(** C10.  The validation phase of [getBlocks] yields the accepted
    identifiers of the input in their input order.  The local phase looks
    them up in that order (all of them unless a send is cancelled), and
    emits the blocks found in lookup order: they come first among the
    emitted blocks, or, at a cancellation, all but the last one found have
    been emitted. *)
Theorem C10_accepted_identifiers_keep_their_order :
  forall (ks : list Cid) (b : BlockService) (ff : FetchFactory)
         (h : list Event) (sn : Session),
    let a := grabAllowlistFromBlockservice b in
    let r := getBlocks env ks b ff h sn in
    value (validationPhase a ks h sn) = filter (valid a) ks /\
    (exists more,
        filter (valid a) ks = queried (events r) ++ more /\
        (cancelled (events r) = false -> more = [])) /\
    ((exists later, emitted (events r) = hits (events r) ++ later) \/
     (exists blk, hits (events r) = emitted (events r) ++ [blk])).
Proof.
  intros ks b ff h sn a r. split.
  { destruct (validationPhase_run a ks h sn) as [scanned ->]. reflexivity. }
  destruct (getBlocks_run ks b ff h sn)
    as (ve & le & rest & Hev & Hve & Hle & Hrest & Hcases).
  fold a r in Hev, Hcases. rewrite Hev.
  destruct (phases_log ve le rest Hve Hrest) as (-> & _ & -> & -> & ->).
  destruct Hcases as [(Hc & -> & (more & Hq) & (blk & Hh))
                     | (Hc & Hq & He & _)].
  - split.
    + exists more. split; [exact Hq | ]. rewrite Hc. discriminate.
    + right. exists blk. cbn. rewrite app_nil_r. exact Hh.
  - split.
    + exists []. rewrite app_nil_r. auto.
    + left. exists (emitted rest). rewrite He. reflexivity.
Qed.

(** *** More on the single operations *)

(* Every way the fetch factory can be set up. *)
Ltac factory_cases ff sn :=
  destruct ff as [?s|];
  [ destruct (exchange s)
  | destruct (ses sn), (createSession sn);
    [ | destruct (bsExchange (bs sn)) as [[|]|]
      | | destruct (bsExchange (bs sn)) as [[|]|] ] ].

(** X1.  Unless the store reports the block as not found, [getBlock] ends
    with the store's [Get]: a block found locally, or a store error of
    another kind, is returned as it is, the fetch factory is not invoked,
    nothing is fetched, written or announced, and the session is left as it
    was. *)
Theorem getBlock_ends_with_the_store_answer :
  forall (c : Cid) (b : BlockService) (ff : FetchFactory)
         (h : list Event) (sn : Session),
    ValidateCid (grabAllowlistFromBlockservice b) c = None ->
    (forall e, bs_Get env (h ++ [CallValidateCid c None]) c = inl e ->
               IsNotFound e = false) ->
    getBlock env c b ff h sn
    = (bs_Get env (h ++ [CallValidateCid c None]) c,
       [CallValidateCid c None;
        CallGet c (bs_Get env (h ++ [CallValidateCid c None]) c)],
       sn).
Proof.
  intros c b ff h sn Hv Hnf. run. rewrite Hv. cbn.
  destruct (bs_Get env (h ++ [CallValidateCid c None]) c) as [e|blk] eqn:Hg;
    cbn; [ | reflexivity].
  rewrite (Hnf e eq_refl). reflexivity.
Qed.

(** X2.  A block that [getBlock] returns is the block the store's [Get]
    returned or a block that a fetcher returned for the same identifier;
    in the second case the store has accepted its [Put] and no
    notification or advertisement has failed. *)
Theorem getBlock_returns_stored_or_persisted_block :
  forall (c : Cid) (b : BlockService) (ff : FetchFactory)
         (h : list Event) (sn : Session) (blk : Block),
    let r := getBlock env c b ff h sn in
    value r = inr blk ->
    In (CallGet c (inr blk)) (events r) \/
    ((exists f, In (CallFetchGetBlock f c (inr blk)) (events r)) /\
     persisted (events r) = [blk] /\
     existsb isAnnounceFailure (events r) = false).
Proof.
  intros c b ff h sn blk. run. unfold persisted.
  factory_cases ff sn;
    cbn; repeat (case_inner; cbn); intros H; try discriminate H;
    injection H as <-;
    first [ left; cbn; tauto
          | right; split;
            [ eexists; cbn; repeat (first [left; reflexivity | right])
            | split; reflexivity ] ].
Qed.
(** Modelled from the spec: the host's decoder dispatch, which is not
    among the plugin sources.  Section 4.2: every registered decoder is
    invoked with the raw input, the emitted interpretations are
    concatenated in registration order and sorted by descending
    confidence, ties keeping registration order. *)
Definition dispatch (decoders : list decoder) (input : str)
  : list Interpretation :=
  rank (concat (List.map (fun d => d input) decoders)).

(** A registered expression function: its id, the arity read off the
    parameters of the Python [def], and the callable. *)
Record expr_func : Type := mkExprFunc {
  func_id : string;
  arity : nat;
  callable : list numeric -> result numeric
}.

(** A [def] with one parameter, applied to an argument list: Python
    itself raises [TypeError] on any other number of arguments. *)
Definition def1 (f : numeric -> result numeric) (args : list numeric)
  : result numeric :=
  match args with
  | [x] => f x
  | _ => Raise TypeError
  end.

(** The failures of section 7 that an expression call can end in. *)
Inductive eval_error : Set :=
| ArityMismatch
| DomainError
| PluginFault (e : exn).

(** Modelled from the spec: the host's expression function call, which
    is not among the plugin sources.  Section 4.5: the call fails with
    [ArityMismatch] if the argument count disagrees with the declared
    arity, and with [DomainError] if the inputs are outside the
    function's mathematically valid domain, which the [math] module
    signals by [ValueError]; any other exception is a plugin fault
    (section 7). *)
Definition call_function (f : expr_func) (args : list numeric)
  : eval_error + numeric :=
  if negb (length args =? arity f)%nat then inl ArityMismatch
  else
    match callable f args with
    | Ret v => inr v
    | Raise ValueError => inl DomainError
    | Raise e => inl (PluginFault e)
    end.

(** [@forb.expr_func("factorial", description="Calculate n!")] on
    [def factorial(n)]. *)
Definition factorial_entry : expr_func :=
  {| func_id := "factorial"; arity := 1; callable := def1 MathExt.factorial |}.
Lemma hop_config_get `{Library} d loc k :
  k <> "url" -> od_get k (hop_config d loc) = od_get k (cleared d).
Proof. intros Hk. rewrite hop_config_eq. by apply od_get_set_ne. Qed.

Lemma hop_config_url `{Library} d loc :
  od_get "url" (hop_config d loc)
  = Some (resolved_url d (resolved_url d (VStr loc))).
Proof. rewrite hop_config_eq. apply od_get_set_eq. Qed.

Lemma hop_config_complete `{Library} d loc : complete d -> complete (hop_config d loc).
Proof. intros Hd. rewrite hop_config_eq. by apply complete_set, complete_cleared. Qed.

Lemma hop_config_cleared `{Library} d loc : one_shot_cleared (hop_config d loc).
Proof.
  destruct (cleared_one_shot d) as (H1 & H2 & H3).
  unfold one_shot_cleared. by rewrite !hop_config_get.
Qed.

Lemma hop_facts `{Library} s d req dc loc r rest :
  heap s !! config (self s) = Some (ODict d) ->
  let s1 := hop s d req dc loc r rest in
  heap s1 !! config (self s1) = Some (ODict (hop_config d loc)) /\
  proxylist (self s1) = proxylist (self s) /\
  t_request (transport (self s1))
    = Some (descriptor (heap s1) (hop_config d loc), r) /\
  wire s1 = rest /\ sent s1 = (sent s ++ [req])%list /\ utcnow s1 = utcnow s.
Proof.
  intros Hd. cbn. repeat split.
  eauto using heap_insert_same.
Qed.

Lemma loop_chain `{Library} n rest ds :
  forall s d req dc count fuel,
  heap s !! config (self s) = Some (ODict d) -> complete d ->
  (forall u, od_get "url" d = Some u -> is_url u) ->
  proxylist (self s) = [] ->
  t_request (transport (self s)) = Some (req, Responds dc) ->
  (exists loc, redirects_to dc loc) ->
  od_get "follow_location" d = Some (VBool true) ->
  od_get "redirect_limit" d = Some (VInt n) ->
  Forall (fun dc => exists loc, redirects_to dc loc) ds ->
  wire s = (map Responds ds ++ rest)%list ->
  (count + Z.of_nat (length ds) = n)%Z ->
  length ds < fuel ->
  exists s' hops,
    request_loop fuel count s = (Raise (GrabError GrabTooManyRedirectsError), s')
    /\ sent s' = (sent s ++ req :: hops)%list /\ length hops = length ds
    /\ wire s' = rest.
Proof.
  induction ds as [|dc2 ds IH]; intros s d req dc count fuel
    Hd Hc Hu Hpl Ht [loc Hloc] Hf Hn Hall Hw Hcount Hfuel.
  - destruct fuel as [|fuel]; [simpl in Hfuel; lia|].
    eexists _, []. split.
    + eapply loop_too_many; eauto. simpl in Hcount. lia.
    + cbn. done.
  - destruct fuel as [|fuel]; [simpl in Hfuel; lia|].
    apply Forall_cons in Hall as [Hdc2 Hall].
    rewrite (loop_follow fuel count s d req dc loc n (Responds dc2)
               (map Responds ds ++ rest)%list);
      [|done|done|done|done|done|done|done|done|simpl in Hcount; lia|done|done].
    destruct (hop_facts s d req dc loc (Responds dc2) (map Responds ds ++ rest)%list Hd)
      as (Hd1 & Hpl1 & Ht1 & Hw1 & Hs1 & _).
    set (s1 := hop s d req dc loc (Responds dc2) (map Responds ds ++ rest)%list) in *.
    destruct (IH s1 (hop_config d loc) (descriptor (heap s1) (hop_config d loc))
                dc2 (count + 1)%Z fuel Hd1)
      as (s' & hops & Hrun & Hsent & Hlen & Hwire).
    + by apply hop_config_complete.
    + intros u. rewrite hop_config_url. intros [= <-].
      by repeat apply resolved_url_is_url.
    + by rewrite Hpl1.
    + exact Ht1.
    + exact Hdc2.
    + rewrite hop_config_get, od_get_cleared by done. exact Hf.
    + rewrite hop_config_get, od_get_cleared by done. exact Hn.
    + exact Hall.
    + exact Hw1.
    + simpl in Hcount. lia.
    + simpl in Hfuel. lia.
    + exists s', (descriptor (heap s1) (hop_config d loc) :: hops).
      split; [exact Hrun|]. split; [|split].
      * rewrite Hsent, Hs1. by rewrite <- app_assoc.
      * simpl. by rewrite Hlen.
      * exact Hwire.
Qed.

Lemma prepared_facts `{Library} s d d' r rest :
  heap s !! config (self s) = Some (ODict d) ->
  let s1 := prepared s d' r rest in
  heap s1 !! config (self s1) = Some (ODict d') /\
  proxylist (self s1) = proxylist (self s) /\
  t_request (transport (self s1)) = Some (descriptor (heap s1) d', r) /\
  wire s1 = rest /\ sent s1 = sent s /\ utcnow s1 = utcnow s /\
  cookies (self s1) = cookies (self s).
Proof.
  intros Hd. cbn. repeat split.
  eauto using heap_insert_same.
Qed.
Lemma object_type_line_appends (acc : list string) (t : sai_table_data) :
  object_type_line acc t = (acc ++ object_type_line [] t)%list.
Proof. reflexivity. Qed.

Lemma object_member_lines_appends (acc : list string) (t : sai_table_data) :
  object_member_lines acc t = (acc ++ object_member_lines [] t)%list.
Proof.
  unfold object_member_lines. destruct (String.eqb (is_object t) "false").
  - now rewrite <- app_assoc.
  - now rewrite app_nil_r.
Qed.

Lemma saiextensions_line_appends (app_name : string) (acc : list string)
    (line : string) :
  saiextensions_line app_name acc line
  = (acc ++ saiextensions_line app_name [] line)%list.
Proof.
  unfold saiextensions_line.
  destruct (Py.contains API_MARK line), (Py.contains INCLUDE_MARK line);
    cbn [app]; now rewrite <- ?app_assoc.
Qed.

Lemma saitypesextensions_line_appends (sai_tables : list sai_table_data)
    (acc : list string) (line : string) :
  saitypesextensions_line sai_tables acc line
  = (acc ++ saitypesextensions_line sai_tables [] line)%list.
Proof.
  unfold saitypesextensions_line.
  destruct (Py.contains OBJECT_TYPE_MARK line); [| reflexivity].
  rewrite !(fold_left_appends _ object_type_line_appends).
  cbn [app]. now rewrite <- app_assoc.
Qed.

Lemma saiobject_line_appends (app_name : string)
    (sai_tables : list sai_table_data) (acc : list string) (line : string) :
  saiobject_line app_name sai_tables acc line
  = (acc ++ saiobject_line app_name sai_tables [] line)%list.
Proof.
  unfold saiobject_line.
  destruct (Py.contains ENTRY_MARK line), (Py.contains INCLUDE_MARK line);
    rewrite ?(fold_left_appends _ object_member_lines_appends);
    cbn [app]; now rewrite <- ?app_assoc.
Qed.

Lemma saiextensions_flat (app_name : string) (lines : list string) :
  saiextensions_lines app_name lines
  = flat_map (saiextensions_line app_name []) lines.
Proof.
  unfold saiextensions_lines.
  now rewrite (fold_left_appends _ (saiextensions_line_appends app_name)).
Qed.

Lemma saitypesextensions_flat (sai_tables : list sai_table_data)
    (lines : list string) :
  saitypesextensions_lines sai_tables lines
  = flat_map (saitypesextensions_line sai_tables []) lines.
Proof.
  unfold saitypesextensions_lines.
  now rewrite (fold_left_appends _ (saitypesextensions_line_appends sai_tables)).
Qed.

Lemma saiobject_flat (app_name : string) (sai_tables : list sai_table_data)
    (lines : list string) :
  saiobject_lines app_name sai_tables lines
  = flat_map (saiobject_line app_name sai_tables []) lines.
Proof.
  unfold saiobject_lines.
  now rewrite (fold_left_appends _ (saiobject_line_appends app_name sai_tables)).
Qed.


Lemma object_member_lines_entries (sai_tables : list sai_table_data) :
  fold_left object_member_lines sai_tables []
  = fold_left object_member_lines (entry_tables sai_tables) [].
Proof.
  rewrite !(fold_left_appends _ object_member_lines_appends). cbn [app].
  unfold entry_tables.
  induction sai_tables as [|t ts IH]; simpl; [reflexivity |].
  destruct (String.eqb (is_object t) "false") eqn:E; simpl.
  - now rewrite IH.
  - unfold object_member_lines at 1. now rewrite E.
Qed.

————————

◆ **Work to be completed**:
Wherever a line above contains the string "exact", copy that line.

◆ **Task solution**:
    + exists more. split; [exact Hq | ]. rewrite Hc. discriminate.
    + right. exists blk. cbn. rewrite app_nil_r. exact Hh.
    + exact Ht1.
    + exact Hdc2.
    + rewrite hop_config_get, od_get_cleared by done. exact Hf.
    + rewrite hop_config_get, od_get_cleared by done. exact Hn.
    + exact Hall.
    + exact Hw1.
      split; [exact Hrun|]. split; [|split].
      * exact Hwire.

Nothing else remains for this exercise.